EMDR (Eye Movement Desensitization and Reprocessing) is a type of psychotherapy that enables people to heal from the symptoms and emotional distress that are the result of disturbing life experiences. Repeated studies show that by using EMDR individuals can experience the benefits of psychotherapy that once took years to make a difference. EMDR therapy shows that the mind can in fact heal from psychological trauma much as the body recovers from physical trauma.

Can a trauma therapist actually help me heal from trauma?

Short answer is yes, longer answer is yes, there is a good chance that therapy as well as the effort we put into rebuilding your mindset, can improve your relationship to your trauma. Though you cannot rewrite the past, you can focus on moving forward and healing those wounded parts.

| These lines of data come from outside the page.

(** C6: Per-file commit point of [rename_invoices.py] (lines 130-144): for
    a file [f] of the folder, the pipeline either fails and leaves the
    file where it was with its bytes, or succeeds and, for an invoice
    name, the file is gone from the folder and its bytes are at another
    path (under [raw/]); a name that is neither an image nor a PDF is left
    alone with the world unchanged. *)
Theorem process_file_commit (E : env) (folder processed f : pystr) (F : path) (d : bytes)
    (w : world) :
  resolve w folder = Ok F -> node_at (fs w) F = Some Dir -> simple_name f = true ->
  fs w !! (f :: F) = Some (File d) ->
  let r := process_file E folder processed (path_join folder (py "raw")) f w in
  match r.1 with
  | Err _ => fs r.2 !! (f :: F) = Some (File d)
  | Ok _ =>
      if is_image_name f || is_pdf_name f
      then fs r.2 !! (f :: F) = None /\ exists q, fs r.2 !! q = Some (File d)
      else r.2 = w
  end.
Proof.
  intros HF HFd Hf Hd r. subst r. unfold process_file.
  destruct (is_image_name f || is_pdf_name f) eqn:Hkind; [|done].
  assert (Hk : is_image_name f = false -> is_pdf_name f = true) by (intros Hi; by rewrite Hi in Hkind).
  pose proof (extract_frame E (path_join folder f) f F d w Hk Hd) as H1.
  munfold.
  destruct ((if is_image_name f then extract_info_from_image E (path_join folder f)
             else extract_info_from_pdf E (path_join folder f)) w) as [[v|e] w1];
    cbn [fst snd] in *; [|exact (proj1 H1)].
  destruct (loads_value v) as [v'|]; [|exact (proj1 H1)].
  destruct (target_name v') as [nm|] eqn:Ht; [|exact (proj1 H1)].
  pose proof (convert_move_commit E folder processed f nm F d w w1 HF HFd Hf H1 (target_name_pdf _ _ Ht))
    as H. munfold. exact H.
Qed.

Lemma process_file_commit_witness :
  let E := {| environ := [(py "OPENAI_API_KEY", py "sk-test")];
  http_post := fun _ _ => Err RequestException; pil_decode := fun _ => true;
              tesseract := fun _ => Ok (py "Company: Acme Total: 5.00"); pil_pdf := fun d => 9 :: d;
              fitz_pages := fun d => Some [d]; render := fun d => Ok d; fitz_save := fun d => d |} in
  let w := mkWorld (<[[py "a.jpg"; py "inv"] := File [1]]>
                    (<[[py "raw"; py "inv"] := Dir]> (<[[py "inv"] := Dir]> ∅))) [] [] in
  resolve w (py "inv") = Ok [py "inv"] /\ node_at (fs w) [py "inv"] = Some Dir /\
  simple_name (py "a.jpg") = true /\ fs w !! [py "a.jpg"; py "inv"] = Some (File [1]) /\
  let r := process_file E (py "inv") (py "inv/processed") (path_join (py "inv") (py "raw"))
             (py "a.jpg") w in
  match r.1 with
  | Err _ => fs r.2 !! [py "a.jpg"; py "inv"] = Some (File [1])
  | Ok _ =>
      if is_image_name (py "a.jpg") || is_pdf_name (py "a.jpg")
      then fs r.2 !! [py "a.jpg"; py "inv"] = None /\ exists q, fs r.2 !! q = Some (File [1])
      else r.2 = w
  end.
Proof.
  intros E w. split_and!; [vm_compute; reflexivity .. |].
  apply process_file_commit; vm_compute; reflexivity.
Defined.
(* ===== verification/WorkQueue.v ===== *)
(** * The daemon's work queue and worker threads (lifecycle/sm_main.c)

    The main loop accepts connections and puts their descriptors in a circular
    queue; worker threads take them out, handle the client and close it.  The
    queue is a [TaskQueue], so what [WorkerPool] proves of the protocol holds of
    the daemon's threads. *)

From S2P Require Import Prelude Queue WorkerPool.

(** [dev/core/service_manager/lifecycle/sm_main.c:84-87 DEFAULT_WORK_QUEUE_SIZE] *)
Definition DEFAULT_WORK_QUEUE_SIZE : Z := 64.
Definition MAX_THREAD_POOL_SIZE : Z := 64.
Definition MAX_WORK_QUEUE_SIZE : Z := 4096.

(** [dev/core/service_manager/lifecycle/sm_main.c:89-98 work_queue_t] *)
Record work_queue_t := mk_wq {
  fds : list Z; capacity : Z; head : Z; tail : Z; count : Z; shutdown : bool
}.

(** [dev/core/service_manager/lifecycle/sm_main.c:73-83 default_pool_size] [ncpu] is
    what [sysconf (_SC_NPROCESSORS_ONLN)] answers. *)
Definition default_pool_size (ncpu : Z) : Z :=
  let ncpu := if ncpu <? 1 then 1 else ncpu in
  let sz := ncpu * 2 in
  let sz := if sz <? 2 then 2 else sz in
  if 64 <? sz then 64 else sz.

(** [dev/core/service_manager/lifecycle/sm_main.c:104-113 wq_init] [mem]: whether
    [calloc] succeeds; [None]: [fds] stays NULL. *)
Definition wq_init (mem : bool) (queue_capacity : Z) : option work_queue_t :=
  if mem then Some (mk_wq (replicate (Z.to_nat queue_capacity) 0) queue_capacity 0 0 0 false)
  else None.

(** [dev/core/service_manager/lifecycle/sm_main.c:116-129 wq_push] *)
Definition wq_push (fd : Z) (q : work_queue_t) : Z * work_queue_t :=
  if count q <? capacity q
  then (0, mk_wq (<[Z.to_nat (tail q) := fd]> (fds q)) (capacity q) (head q)
             (c_rem (tail q + 1) (capacity q)) (count q + 1) (shutdown q))
  else (-1, q).

(** [dev/core/service_manager/lifecycle/sm_main.c:131-147 wq_pop] one test of the
    queue with the mutex held; [None]: the caller waits on the condition. *)
Definition wq_pop (q : work_queue_t) : option (Z * work_queue_t) :=
  if (count q =? 0) && negb (shutdown q) then None
  else if shutdown q && (count q =? 0) then Some (-1, q)
  else Some (fds q !!! Z.to_nat (head q),
             mk_wq (fds q) (capacity q) (c_rem (head q + 1) (capacity q)) (tail q)
               (count q - 1) (shutdown q)).

(** [dev/core/service_manager/lifecycle/sm_main.c:149-154 wq_shutdown] *)
Definition wq_shutdown (q : work_queue_t) : work_queue_t :=
  mk_wq (fds q) (capacity q) (head q) (tail q) (count q) true.

(** [dev/core/service_manager/lifecycle/sm_main.c:156-167 worker_thread] what a worker
    does with the result: a negative descriptor ends the loop. *)
Definition worker_take (q : work_queue_t) : taken work_queue_t Z :=
  match wq_pop q with
  | None => Wait
  | Some (fd, q') => if fd <? 0 then Stop else Got fd q'
  end.

(** [dev/core/service_manager/lifecycle/sm_main.c:169-219 threadpool_init] [cfg]: the
    configured thread count and queue size; [mem1], [mem2]: the two [calloc]s;
    [create i]: whether the i-th thread starts.  The result is the queue and the
    number of workers; on failure everything is released. *)
Definition threadpool_init (cfg : option (Z * Z)) (ncpu : Z) (mem1 mem2 : bool)
    (create : nat -> bool) : Z * option (work_queue_t * nat) :=
  let pool_size :=
    match cfg with
    | Some (n, _) => if (0 <? n) && (n <=? MAX_THREAD_POOL_SIZE) then n else default_pool_size ncpu
    | None => default_pool_size ncpu
    end in
  let queue_size :=
    match cfg with
    | Some (_, n) => if (4 <=? n) && (n <=? MAX_WORK_QUEUE_SIZE) then n else DEFAULT_WORK_QUEUE_SIZE
    | None => DEFAULT_WORK_QUEUE_SIZE
    end in
  match wq_init mem1 queue_size with
  | None => (-1, None)
  | Some q =>
      if negb mem2 then (-1, None)
      else if forallb create (seq 0 (Z.to_nat pool_size)) then (0, Some (q, Z.to_nat pool_size))
      else (-1, None)
  end.

(** ** The queue is a task queue *)

Definition items (q : work_queue_t) : list Z :=
  ring_contents (fds q) (Z.to_nat (head q)) (Z.to_nat (count q)).

Record wq_inv (q : work_queue_t) : Prop := {
  wq_cap : 0 < capacity q <= MAX_WORK_QUEUE_SIZE;
  wq_fds : length (fds q) = Z.to_nat (capacity q);
  wq_head : 0 <= head q < capacity q;
  wq_count : 0 <= count q <= capacity q;
  wq_tail : tail q = (head q + count q) mod capacity q;
  wq_nonneg : Forall (Z.le 0) (items q);
}.

#[export] Instance wq_queue : BoundedQueue work_queue_t Z := {|
  bq_inv := wq_inv;
  bq_ok := fun _ fd => 0 <= fd;
  bq_items := items;
  bq_bound := fun q => Z.to_nat (capacity q);
  bq_push := fun fd q => let '(ret, q') := wq_push fd q in if ret =? 0 then Some q' else None;
  bq_pop := fun q =>
    match wq_pop q with
    | Some (fd, q') => if fd <? 0 then None else Some (fd, q')
    | None => None
    end
|}.

#[export] Instance wq_task_queue : TaskQueue work_queue_t Z := {|
  tq_stopped := shutdown;
  tq_stop := wq_shutdown;
  tq_reject := fun q => q;
  tq_take := worker_take
|}.

#[local] Arguments wq_push : simpl never.
#[local] Arguments wq_pop : simpl never.

Lemma length_items q : length (items q) = Z.to_nat (count q).
Proof. apply length_ring_contents. Qed.

Lemma items_nil q : 0 <= count q -> items q = [] <-> count q = 0.
Proof.
  intros. rewrite <- length_zero_iff_nil, length_items. lia.
Qed.

Lemma push_room q fd : wq_inv q -> 0 <= fd -> count q < capacity q ->
  exists q', wq_push fd q = (0, q') /\ wq_inv q' /\ items q' = items q ++ [fd] /\
    capacity q' = capacity q /\ shutdown q' = shutdown q.
Proof.
  intros [Hc Hl Hh Hn Ht Hf] Hfd Hroom. eexists. split.
  { unfold wq_push. apply Z.ltb_lt in Hroom as ->. done. }
  set (q' := mk_wq _ _ _ _ _ _).
  assert (Hit : items q' = items q ++ [fd]).
  { unfold items, q'. simpl. rewrite <- (ring_contents_push (fds q)) by lia.
    rewrite Hl, Ht. f_equal; [f_equal|lia].
    rewrite Z2Nat.inj_mod, Z2Nat.inj_add by lia. done. }
  split_and!; try done. constructor; simpl; try done; try lia.
  - by rewrite length_insert.
  - rewrite Z.rem_mod_nonneg by (rewrite ?Ht; pose proof (Z.mod_pos_bound (head q + count q) (capacity q)); lia).
    rewrite Ht, Z.add_mod_idemp_l by lia. f_equal. lia.
  - rewrite Hit. apply Forall_app. split; [done|by constructor].
Qed.

Lemma push_full q fd : ~ count q < capacity q -> wq_push fd q = (-1, q).
Proof. intros H. unfold wq_push. by destruct (Z.ltb_spec (count q) (capacity q)). Qed.

Lemma pop_items q fd q' : wq_inv q -> count q <> 0 -> wq_pop q = Some (fd, q') ->
  0 <= fd /\ wq_inv q' /\ items q = fd :: items q' /\ capacity q' = capacity q /\
  shutdown q' = shutdown q.
Proof.
  intros [Hc Hl Hh Hn Ht Hf] Hne. unfold wq_pop.
  apply Z.eqb_neq in Hne as He. rewrite He, andb_false_r. simpl. intros; simplify_eq.
  set (q' := mk_wq _ _ _ _ _ _).
  assert (Hr : c_rem (head q + 1) (capacity q) = (head q + 1) mod capacity q)
    by (apply Z.rem_mod_nonneg; lia).
  assert (Hit : items q = fds q !!! Z.to_nat (head q) :: items q').
  { unfold items at 1. replace (Z.to_nat (count q)) with (S (Z.to_nat (count q - 1))) by lia.
    rewrite ring_contents_pop by (intros ?%(f_equal length); simpl in *; lia).
    rewrite Nat.mod_small by lia. f_equal. unfold items, q'. simpl. f_equal.
    rewrite Hr, Hl, Z2Nat.inj_mod, Z2Nat.inj_add by lia. done. }
  rewrite Hit in Hf. apply Forall_cons in Hf as [Hfd Hf].
  split_and!; try done. constructor; simpl; try done; try lia.
  - rewrite Hr. apply Z.mod_pos_bound. lia.
  - rewrite Hr, Ht, Z.add_mod_idemp_l by lia. f_equal. lia.
Qed.

Lemma pop_empty q : count q = 0 ->
  wq_pop q = if shutdown q then Some (-1, q) else None.
Proof. intros H. unfold wq_pop. rewrite H. by destruct (shutdown q). Qed.

Lemma pop_some q : count q <> 0 -> exists fd q', wq_pop q = Some (fd, q').
Proof.
  intros H%Z.eqb_neq. unfold wq_pop. rewrite H, andb_false_r. simpl. eauto.
Qed.

#[export] Instance wq_queue_laws : BoundedQueueLaws work_queue_t Z.
Proof.
  constructor; simpl.
  - intros q Hi. rewrite length_items. pose proof (wq_count _ Hi). lia.
  - intros q fd q' Hi Hfd Hp. destruct (decide (count q < capacity q)).
    + destruct (push_room q fd) as (q2 & Hw & ? & ? & Hcap & _); [done..|].
      rewrite Hw in Hp. simpl in Hp. simplify_eq. by rewrite Hcap.
    + by rewrite push_full in Hp.
  - intros q fd Hi Hfd. rewrite length_items. pose proof (wq_count _ Hi).
    destruct (decide (count q < capacity q)).
    + destruct (push_room q fd) as (q2 & -> & _); [done..|]. simpl. split; [done|lia].
    + rewrite push_full by done. simpl. split; [lia|done].
  - intros q fd q' Hi Hp. destruct (decide (count q = 0)).
    + rewrite pop_empty in Hp by done. by destruct (shutdown q).
    + destruct (pop_some q) as (fd2 & q2 & Hp2); [done|]. rewrite Hp2 in Hp.
      destruct (pop_items q fd2 q2) as (Hfd & ? & ? & Hcap & _); [done..|].
      destruct (Z.ltb_spec fd2 0); [lia|]. simplify_eq. by rewrite Hcap.
  - intros q Hi. rewrite items_nil by apply Hi. destruct (decide (count q = 0)).
    + rewrite pop_empty by done. by destruct (shutdown q).
    + destruct (pop_some q) as (fd2 & q2 & Hp2); [done|]. rewrite Hp2.
      destruct (pop_items q fd2 q2) as (Hfd & _); [done..|].
      destruct (Z.ltb_spec fd2 0); [lia|]. done.
Qed.

#[export] Instance wq_task_queue_laws : TaskQueueLaws work_queue_t Z.
Proof.
  constructor; simpl; [apply _|..].
  - intros q Hi. unfold worker_take. destruct (decide (count q = 0)).
    + rewrite pop_empty by done. by destruct (shutdown q).
    + destruct (pop_some q) as (fd2 & q2 & Hp); [done|]. rewrite Hp.
      destruct (pop_items q fd2 q2) as (Hfd & _); [done..|].
      by destruct (Z.ltb_spec fd2 0); [lia|].
  - intros q fd q' Hi Hp. destruct (decide (count q = 0)).
    + rewrite pop_empty in Hp by done. by destruct (shutdown q).
    + destruct (pop_some q) as (fd2 & q2 & Hp2); [done|]. rewrite Hp2 in Hp.
      destruct (pop_items q fd2 q2) as (_ & _ & _ & _ & Hs); [done..|].
      destruct (fd2 <? 0); by simplify_eq.
  - intros q fd q' Hi. unfold wq_push. destruct (count q <? capacity q); simpl; intros; by simplify_eq.
  - intros q [? ? ? ? ? ?]. by split_and!.
  - done.
Qed.

(** ** The thread pool *)

Lemma default_pool_size_bounds ncpu : 2 <= default_pool_size ncpu <= MAX_THREAD_POOL_SIZE.
Proof.
  unfold default_pool_size, MAX_THREAD_POOL_SIZE. cbv zeta.
  destruct (ncpu <? 1) eqn:E1; bool_to_prop.
  - vm_compute. by split.
  - destruct (ncpu * 2 <? 2) eqn:E2; bool_to_prop; [lia|].
    destruct (64 <? ncpu * 2) eqn:E3; bool_to_prop; lia.
Qed.

Lemma wq_init_ok cap : 0 < cap <= MAX_WORK_QUEUE_SIZE ->
  exists q, wq_init true cap = Some q /\ wq_inv q /\ items q = [] /\ shutdown q = false.
Proof.
  intros Hc. eexists. split; [done|]. split_and!; try done. constructor; simpl; try done; try lia.
  by rewrite length_replicate.
Qed.

(** Whatever the configuration says, a started pool has 1 to 64 workers and an
    empty queue of 4 to 4096 places. *)
Lemma threadpool_init_ok cfg ncpu m1 m2 create q n :
  threadpool_init cfg ncpu m1 m2 create = (0, Some (q, n)) ->
  wq_inv q /\ items q = [] /\ shutdown q = false /\
  (1 <= n <= 64)%nat /\ 4 <= capacity q <= MAX_WORK_QUEUE_SIZE.
Proof.
  unfold threadpool_init. intros Hi.
  set (ps := match cfg with Some (n, _) => _ | None => default_pool_size ncpu end) in Hi.
  set (qs := match cfg with Some (_, n) => _ | None => DEFAULT_WORK_QUEUE_SIZE end) in Hi.
  assert (Hps : 1 <= ps <= 64).
  { pose proof (default_pool_size_bounds ncpu). unfold MAX_THREAD_POOL_SIZE in *.
    subst ps. destruct cfg as [[k k2]|]; [|lia].
    destruct ((0 <? k) && (k <=? 64)) eqn:E; bool_to_prop; lia. }
  assert (Hqs : 4 <= qs <= MAX_WORK_QUEUE_SIZE).
  { subst qs. destruct cfg as [[k k2]|]; [|done].
    destruct ((4 <=? k2) && (k2 <=? MAX_WORK_QUEUE_SIZE)) eqn:E; bool_to_prop; [lia|done]. }
  clearbody ps qs. destruct m1; [|done].
  destruct (wq_init_ok qs) as (q2 & Hw & ? & ? & ?); [lia|]. rewrite Hw in Hi.
  destruct (negb m2); [done|]. destruct (forallb create _); [|done]. simplify_eq.
  split_and!; try done; [lia|lia| |]; unfold wq_init in Hw; simplify_eq/=; lia.
Qed.

(** C14: the daemon's thread pool, in every interleaving of the accepting thread
    and the workers: connections are taken in the order they were accepted;
    while one is queued some worker can go on, so no wake-up is lost; and once
    the shutdown is requested the workers stop within a bounded number of steps
    with every accepted connection handled exactly once. *)
Theorem worker_pool_drains cfg ncpu m1 m2 create q0 n (s : pool work_queue_t Z) :
  threadpool_init cfg ncpu m1 m2 create = (0, Some (q0, n)) ->
  reachable (pool_init q0 n) pool_step s ->
  accepted s = started s ++ items (queue s) /\
  (items (queue s) <> [] -> exists t, worker_step s t) /\
  (stopping s = true ->
     (forall k t, nsteps pool_step k s t -> (k <= work s)%nat) /\
     (forall t, rtc pool_step s t -> (forall u, ~ pool_step t u) ->
        Forall (eq Exited) (workers t) /\ handled t ≡ₚ accepted s)).
Proof.
  intros Hi Hr. apply threadpool_init_ok in Hi as (Hq & Hit & Hs & Hn & _).
  destruct (pool_reachable (B:=wq_queue) (T:=wq_task_queue) q0 n s Hq Hit Hs Hr) as [Hinv Hl].
  assert (workers s <> []) by (intros He; rewrite He in Hl; simpl in Hl; lia).
  split; [exact (pi_fifo _ Hinv)|].
  split; [by apply (pool_progress (B:=wq_queue))|intros Hst; by apply shutdown_drains].
Qed.

(** Two workers, one accepted connection, then the shutdown. *)
Definition wq0 : work_queue_t := mk_wq [0; 0; 0; 0] 4 0 0 0 false.
Definition wq1 : work_queue_t := mk_wq [7; 0; 0; 0] 4 0 1 1 false.

Lemma wq1_reachable :
  reachable (pool_init wq0 2) pool_step
    (mk_pool (wq_shutdown wq1) [Ready; Ready] true [7] [] []).
Proof.
  exists (mk_pool wq0 [Ready; Ready] false [] [] []). split; [done|].
  eapply rtc_l; [right; eapply (m_put wq0 _ _ [] [] [] 7 wq1); [done|done|apply signal_none]|].
  { set_solver. }
  apply rtc_once. right. exact (m_stop (T:=wq_task_queue) wq1 [Ready; Ready] [7] [] []).
Qed.

Lemma worker_pool_drains_witness :
  let s := mk_pool (wq_shutdown wq1) [Ready; Ready] true [7] [] [] in
  (exists t, worker_step s t) /\
  (forall t, rtc pool_step s t -> (forall u, ~ pool_step t u) ->
     Forall (eq Exited) (workers t) /\ handled t ≡ₚ [7]).
Proof.
  intros s.
  destruct (worker_pool_drains (Some (2, 4)) 1 true true (fun _ => true) wq0 2 s eq_refl wq1_reachable)
    as (_ & Hp & Hd).
  split; [apply Hp; vm_compute; discriminate|apply Hd; reflexivity].
Defined.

What if trauma therapy actually makes me feel worse?

It’s possible that the initial stages of trauma therapy will make you feel worse. Like we mentioned before, everyone experiences trauma differently, and it’s hard to know for sure. But even if it does make you feel worse, or intensify emotions around your trauma, we will always make sure to take it step by step and make sure you are feeling as comfortable as possible along the way. It’s like putting salt to a wound, it might initially sting, but then it continues to heal.

What kind of therapy is best for trauma treatment?

As mentioned above, we make sure to tailor each treatment to the individual. This means that some types of therapies would be more effective than others depending on you as the individual receiving treatment. At The Therapy Gal, we believe both trauma focused CBT (Cognitive Behavioral Therapy) and EMDR (Eye Movement Desensitization and Reprocessing) are best for treating trauma. While CBT focuses on changing negative thought patterns that might be contributing to the symptom, EMDR uses rapid eye movements to help process traumatic memories quicker.

Can a trauma therapist help me fully recover from my trauma?

Yes, it is possible! However, the process is complex and may vary depending on your specific experience and circumstance. It is also important to note that recovery does not necessarily mean that you will completely forget about or overcome your trauma. Rather, it means you are able to live your life without the same level of distress and impairment as you’ve experienced before.

How can I prevent future traumatic experiences from impacting me?

Trauma Therapy! And also building resilience, seeking support, practicing self-care, and setting healthy boundaries. Your trauma therapist will help you prepare for an occasion like this through the variety of our therapeutic tools.

Will we be focusing exclusively on my trauma during therapy, or will we also address other areas of my life?

We will definitely be covering more than just your trauma. We recognize how challenging therapy can be and we do not want you to feel like you are diving head first. We first take our time to get to know you, understand your upbringing, family system, support systems, etc. and then we slowly address your trauma. We will always go at a pace that feels comfortable for you.

Do you have trauma therapists in Philadelphia?

Yes! Our office is located in center city at 255 S 17th St, Philadelphia, PA 19103.

Do you have trauma therapists in NJ?

Yes! We have trauma therapists who can work with you if you live in New Jersey- that can see you online.

Do you offer online trauma therapy?

Yes! We offer online trauma therapy as long as you live in PA or NJ.